§ Data in this exercise:

(** [_format_offset]: empty for a naive value, [+HH:MM] or [-HH:MM]
    otherwise. *)
Definition format_offset (o : option Z) : chars :=
  match o with
  | None => []
  | Some m =>
      let a := Z.to_N (Z.abs m) in
      [if (m <? 0)%Z then "-"%char else "+"%char]
      ++ pad0 2 (a / 60) ++ [":"%char] ++ pad0 2 (a mod 60)
  end.

(** [datetime.isoformat()] with the default separator ['T']. *)
Definition isoformat_chars (t : datetime) : chars :=
  pad0 4 (year t) ++ ["-"%char] ++ pad0 2 (month t) ++ ["-"%char]
  ++ pad0 2 (day t) ++ ["T"%char]
  ++ format_time (hour t) (minute t) (second t) (microsecond t)
  ++ format_offset (utcoffset t).

Definition isoformat (t : datetime) : string :=
  string_of_list_ascii (isoformat_chars t).

(** The text of a value whose fields are in range, followed by [tail]:
    every field has its fixed number of digits. *)
Definition iso_shape (y mo d h mi s us : N) (tail : chars) : chars :=
  fixed 4 y ++ "-"%char :: fixed 2 mo ++ "-"%char :: fixed 2 d
  ++ "T"%char :: fixed 2 h ++ ":"%char :: fixed 2 mi ++ ":"%char
  :: fixed 2 s
  ++ (if us =? 0 then tail else "."%char :: fixed 6 us ++ tail).

(** ** Reading an ISO-8601 date-time

    The reader accepts the extended format
    [YYYY-MM-DDThh:mm:ss[.ffffff][Z|+hh:mm|-hh:mm]] with every field in
    range: a profile of ISO 8601, so whatever it accepts is syntactically
    valid ISO 8601. *)

Definition obind {A B} (o : option A) (f : A -> option B) : option B :=
  match o with
  | Some a => f a
  | None => None
  end.

Notation "'let?' x ':=' o 'in' k" := (obind o (fun x => k))
  (at level 10, x pattern, o at level 100, k at level 200).

(** The time-zone designator: nothing, [Z], or a signed offset. *)
Definition parse_designator (l : chars) : option (option Z) :=
  match l with
  | [] => Some None
  | c :: rest =>
      if Ascii.eqb c "Z" then
        match rest with [] => Some (Some 0%Z) | _ => None end
      else if is_sign c then
        let? (hh, l1) := take_digits 2 0 rest in
        let? l2 := expect ":" l1 in
        let? (mm, l3) := take_digits 2 0 l2 in
        match l3 with
        | [] =>
            if (hh <? 24) && (mm <? 60) then
              let m := Z.of_N (hh * 60 + mm) in
              Some (Some (if Ascii.eqb c "-" then (- m)%Z else m))
            else None
        | _ => None
        end
      else None
  end.

Definition parse_fraction (l : chars) : option (N * chars) :=
  match l with
  | c :: rest =>
      if Ascii.eqb c "." then take_digits 6 0 rest else Some (0, l)
  | [] => Some (0, l)
  end.

Definition parse_iso8601_chars (l : chars) : option datetime :=
  let? (y, l) := take_digits 4 0 l in
  let? l := expect "-" l in
  let? (mo, l) := take_digits 2 0 l in
  let? l := expect "-" l in
  let? (d, l) := take_digits 2 0 l in
  let? l := expect "T" l in
  let? (h, l) := take_digits 2 0 l in
  let? l := expect ":" l in
  let? (mi, l) := take_digits 2 0 l in
  let? l := expect ":" l in
  let? (s, l) := take_digits 2 0 l in
  let? (us, l) := parse_fraction l in
  let? off := parse_designator l in
  if valid_fields y mo d h mi s us
  then Some (mk_datetime y mo d h mi s us off)
  else None.

Definition parse_iso8601 (s : string) : option datetime :=
  parse_iso8601_chars (list_ascii_of_string s).

Definition is_iso8601 (s : string) : bool :=
  match parse_iso8601 s with
  | Some _ => true
  | None => false
  end.

(** ** Time-zone designators, read from the end of the text *)

Definition ends_with_Z (l : chars) : bool :=
  match rev l with
  | c :: _ => Ascii.eqb c "Z" || Ascii.eqb c "z"
  | [] => false
  end.

(** A numeric UTC offset in one of the ISO-8601 forms [+hh:mm], [+hhmm]
    or [+hh] (with either sign) at the end of the text. *)
Definition ends_with_offset (l : chars) : bool :=
  match rev l with
  | m2 :: m1 :: c :: h2 :: h1 :: sg :: _ =>
      (is_digit m2 && is_digit m1 && Ascii.eqb c ":" && is_digit h2
       && is_digit h1 && is_sign sg)
      || (is_digit m2 && is_digit m1 && is_digit c && is_digit h2
          && is_sign h1)
      || (is_digit m2 && is_digit m1 && is_sign c)
  | m2 :: m1 :: c :: h2 :: h1 :: [] =>
      (is_digit m2 && is_digit m1 && is_digit c && is_digit h2
       && is_sign h1)
      || (is_digit m2 && is_digit m1 && is_sign c)
  | m2 :: m1 :: c :: _ => is_digit m2 && is_digit m1 && is_sign c
  | _ => false
  end.

Definition has_tz_designator (s : string) : bool :=
  let l := list_ascii_of_string s in
  ends_with_Z l || ends_with_offset l.

End Datetime.

(* ===================================================================== *)
(** * Python values, exceptions and the process state *)
(* ===================================================================== *)

Module Py.
Import Datetime.
Local Open Scope string_scope.

(** A raised exception object: its class name, whether the class derives
    from [Exception] (as opposed to [BaseException] only, like
    [KeyboardInterrupt], [SystemExit] or [asyncio.CancelledError]), and
    [str(e)]. *)
Record exn : Type := mk_exn {
  exn_class : string;
  derives_Exception : bool;
  exn_str : string
}.

Inductive result (A : Type) : Type :=
| Ok (a : A)
| Raise (e : exn).
Arguments Ok {A} a.
Arguments Raise {A} e.

(** The values the handlers put in their dictionaries. *)
#[warnings="-register-all"]
Inductive value : Type :=
| VStr (s : string)
| VList (l : list value).

(** A [dict] with string keys, in insertion order. *)
Definition dict := list (string * value).

Fixpoint dict_get (k : string) (d : dict) : option value :=
  match d with
  | [] => None
  | (k', v) :: d' => if String.eqb k k' then Some v else dict_get k d'
  end.

(** Modelled from the spec: [app.config] is not among the sources.  The
    spec describes a configuration record with the application name, the
    version, the debug flag, the allowed CORS origins (an ordered list of
    origin strings) and the production flag, read-only from the bootstrap
    module. *)
Record Settings : Type := mk_settings {
  APP_NAME : string;
  APP_VERSION : string;
  DEBUG : bool;
  CORS_ORIGINS : list string;
  PRODUCTION : bool
}.

(** Modelled from the spec: [settings.get_cors_origins_list()] returns the
    configured list of allowed origins. *)
Definition get_cors_origins_list (s : Settings) : list string :=
  CORS_ORIGINS s.

(** Modelled from the spec: [settings.is_production()] returns the
    production flag. *)
Definition is_production (s : Settings) : bool := PRODUCTION s.

(** ** Logging *)

Inductive level : Type := INFO | WARNING | ERROR.

(** An f-string, kept as its literal parts and interpolated values. *)
Inductive piece : Type :=
| Lit (s : string)
| FStr (s : string)
| FList (l : list string)
| FBool (b : bool)
| FExc (e : exn).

§ Work task: A complete, exact copy of the entries above is what is wanted.

§ Reply:
(** [_format_offset]: empty for a naive value, [+HH:MM] or [-HH:MM]
    otherwise. *)
Definition format_offset (o : option Z) : chars :=
  match o with
  | None => []
  | Some m =>
      let a := Z.to_N (Z.abs m) in
      [if (m <? 0)%Z then "-"%char else "+"%char]
      ++ pad0 2 (a / 60) ++ [":"%char] ++ pad0 2 (a mod 60)
  end.

(** [datetime.isoformat()] with the default separator ['T']. *)
Definition isoformat_chars (t : datetime) : chars :=
  pad0 4 (year t) ++ ["-"%char] ++ pad0 2 (month t) ++ ["-"%char]
  ++ pad0 2 (day t) ++ ["T"%char]
  ++ format_time (hour t) (minute t) (second t) (microsecond t)
  ++ format_offset (utcoffset t).

Definition isoformat (t : datetime) : string :=
  string_of_list_ascii (isoformat_chars t).

(** The text of a value whose fields are in range, followed by [tail]:
    every field has its fixed number of digits. *)
Definition iso_shape (y mo d h mi s us : N) (tail : chars) : chars :=
  fixed 4 y ++ "-"%char :: fixed 2 mo ++ "-"%char :: fixed 2 d
  ++ "T"%char :: fixed 2 h ++ ":"%char :: fixed 2 mi ++ ":"%char
  :: fixed 2 s
  ++ (if us =? 0 then tail else "."%char :: fixed 6 us ++ tail).

(** ** Reading an ISO-8601 date-time

    The reader accepts the extended format
    [YYYY-MM-DDThh:mm:ss[.ffffff][Z|+hh:mm|-hh:mm]] with every field in
    range: a profile of ISO 8601, so whatever it accepts is syntactically
    valid ISO 8601. *)

Definition obind {A B} (o : option A) (f : A -> option B) : option B :=
  match o with
  | Some a => f a
  | None => None
  end.

Notation "'let?' x ':=' o 'in' k" := (obind o (fun x => k))
  (at level 10, x pattern, o at level 100, k at level 200).

(** The time-zone designator: nothing, [Z], or a signed offset. *)
Definition parse_designator (l : chars) : option (option Z) :=
  match l with
  | [] => Some None
  | c :: rest =>
      if Ascii.eqb c "Z" then
        match rest with [] => Some (Some 0%Z) | _ => None end
      else if is_sign c then
        let? (hh, l1) := take_digits 2 0 rest in
        let? l2 := expect ":" l1 in
        let? (mm, l3) := take_digits 2 0 l2 in
        match l3 with
        | [] =>
            if (hh <? 24) && (mm <? 60) then
              let m := Z.of_N (hh * 60 + mm) in
              Some (Some (if Ascii.eqb c "-" then (- m)%Z else m))
            else None
        | _ => None
        end
      else None
  end.

Definition parse_fraction (l : chars) : option (N * chars) :=
  match l with
  | c :: rest =>
      if Ascii.eqb c "." then take_digits 6 0 rest else Some (0, l)
  | [] => Some (0, l)
  end.

Definition parse_iso8601_chars (l : chars) : option datetime :=
  let? (y, l) := take_digits 4 0 l in
  let? l := expect "-" l in
  let? (mo, l) := take_digits 2 0 l in
  let? l := expect "-" l in
  let? (d, l) := take_digits 2 0 l in
  let? l := expect "T" l in
  let? (h, l) := take_digits 2 0 l in
  let? l := expect ":" l in
  let? (mi, l) := take_digits 2 0 l in
  let? l := expect ":" l in
  let? (s, l) := take_digits 2 0 l in
  let? (us, l) := parse_fraction l in
  let? off := parse_designator l in
  if valid_fields y mo d h mi s us
  then Some (mk_datetime y mo d h mi s us off)
  else None.

Definition parse_iso8601 (s : string) : option datetime :=
  parse_iso8601_chars (list_ascii_of_string s).

Definition is_iso8601 (s : string) : bool :=
  match parse_iso8601 s with
  | Some _ => true
  | None => false
  end.

(** ** Time-zone designators, read from the end of the text *)

Definition ends_with_Z (l : chars) : bool :=
  match rev l with
  | c :: _ => Ascii.eqb c "Z" || Ascii.eqb c "z"
  | [] => false
  end.

(** A numeric UTC offset in one of the ISO-8601 forms [+hh:mm], [+hhmm]
    or [+hh] (with either sign) at the end of the text. *)
Definition ends_with_offset (l : chars) : bool :=
  match rev l with
  | m2 :: m1 :: c :: h2 :: h1 :: sg :: _ =>
      (is_digit m2 && is_digit m1 && Ascii.eqb c ":" && is_digit h2
       && is_digit h1 && is_sign sg)
      || (is_digit m2 && is_digit m1 && is_digit c && is_digit h2
          && is_sign h1)
      || (is_digit m2 && is_digit m1 && is_sign c)
  | m2 :: m1 :: c :: h2 :: h1 :: [] =>
      (is_digit m2 && is_digit m1 && is_digit c && is_digit h2
       && is_sign h1)
      || (is_digit m2 && is_digit m1 && is_sign c)
  | m2 :: m1 :: c :: _ => is_digit m2 && is_digit m1 && is_sign c
  | _ => false
  end.

Definition has_tz_designator (s : string) : bool :=
  let l := list_ascii_of_string s in
  ends_with_Z l || ends_with_offset l.

End Datetime.

(* ===================================================================== *)
(** * Python values, exceptions and the process state *)
(* ===================================================================== *)

Module Py.
Import Datetime.
Local Open Scope string_scope.

(** A raised exception object: its class name, whether the class derives
    from [Exception] (as opposed to [BaseException] only, like
    [KeyboardInterrupt], [SystemExit] or [asyncio.CancelledError]), and
    [str(e)]. *)
Record exn : Type := mk_exn {
  exn_class : string;
  derives_Exception : bool;
  exn_str : string
}.

Inductive result (A : Type) : Type :=
| Ok (a : A)
| Raise (e : exn).
Arguments Ok {A} a.
Arguments Raise {A} e.

(** The values the handlers put in their dictionaries. *)
#[warnings="-register-all"]
Inductive value : Type :=
| VStr (s : string)
| VList (l : list value).

(** A [dict] with string keys, in insertion order. *)
Definition dict := list (string * value).

Fixpoint dict_get (k : string) (d : dict) : option value :=
  match d with
  | [] => None
  | (k', v) :: d' => if String.eqb k k' then Some v else dict_get k d'
  end.

(** Modelled from the spec: [app.config] is not among the sources.  The
    spec describes a configuration record with the application name, the
    version, the debug flag, the allowed CORS origins (an ordered list of
    origin strings) and the production flag, read-only from the bootstrap
    module. *)
Record Settings : Type := mk_settings {
  APP_NAME : string;
  APP_VERSION : string;
  DEBUG : bool;
  CORS_ORIGINS : list string;
  PRODUCTION : bool
}.

(** Modelled from the spec: [settings.get_cors_origins_list()] returns the
    configured list of allowed origins. *)
Definition get_cors_origins_list (s : Settings) : list string :=
  CORS_ORIGINS s.

(** Modelled from the spec: [settings.is_production()] returns the
    production flag. *)
Definition is_production (s : Settings) : bool := PRODUCTION s.

(** ** Logging *)

Inductive level : Type := INFO | WARNING | ERROR.

(** An f-string, kept as its literal parts and interpolated values. *)
Inductive piece : Type :=
| Lit (s : string)
| FStr (s : string)
| FList (l : list string)
| FBool (b : bool)
| FExc (e : exn).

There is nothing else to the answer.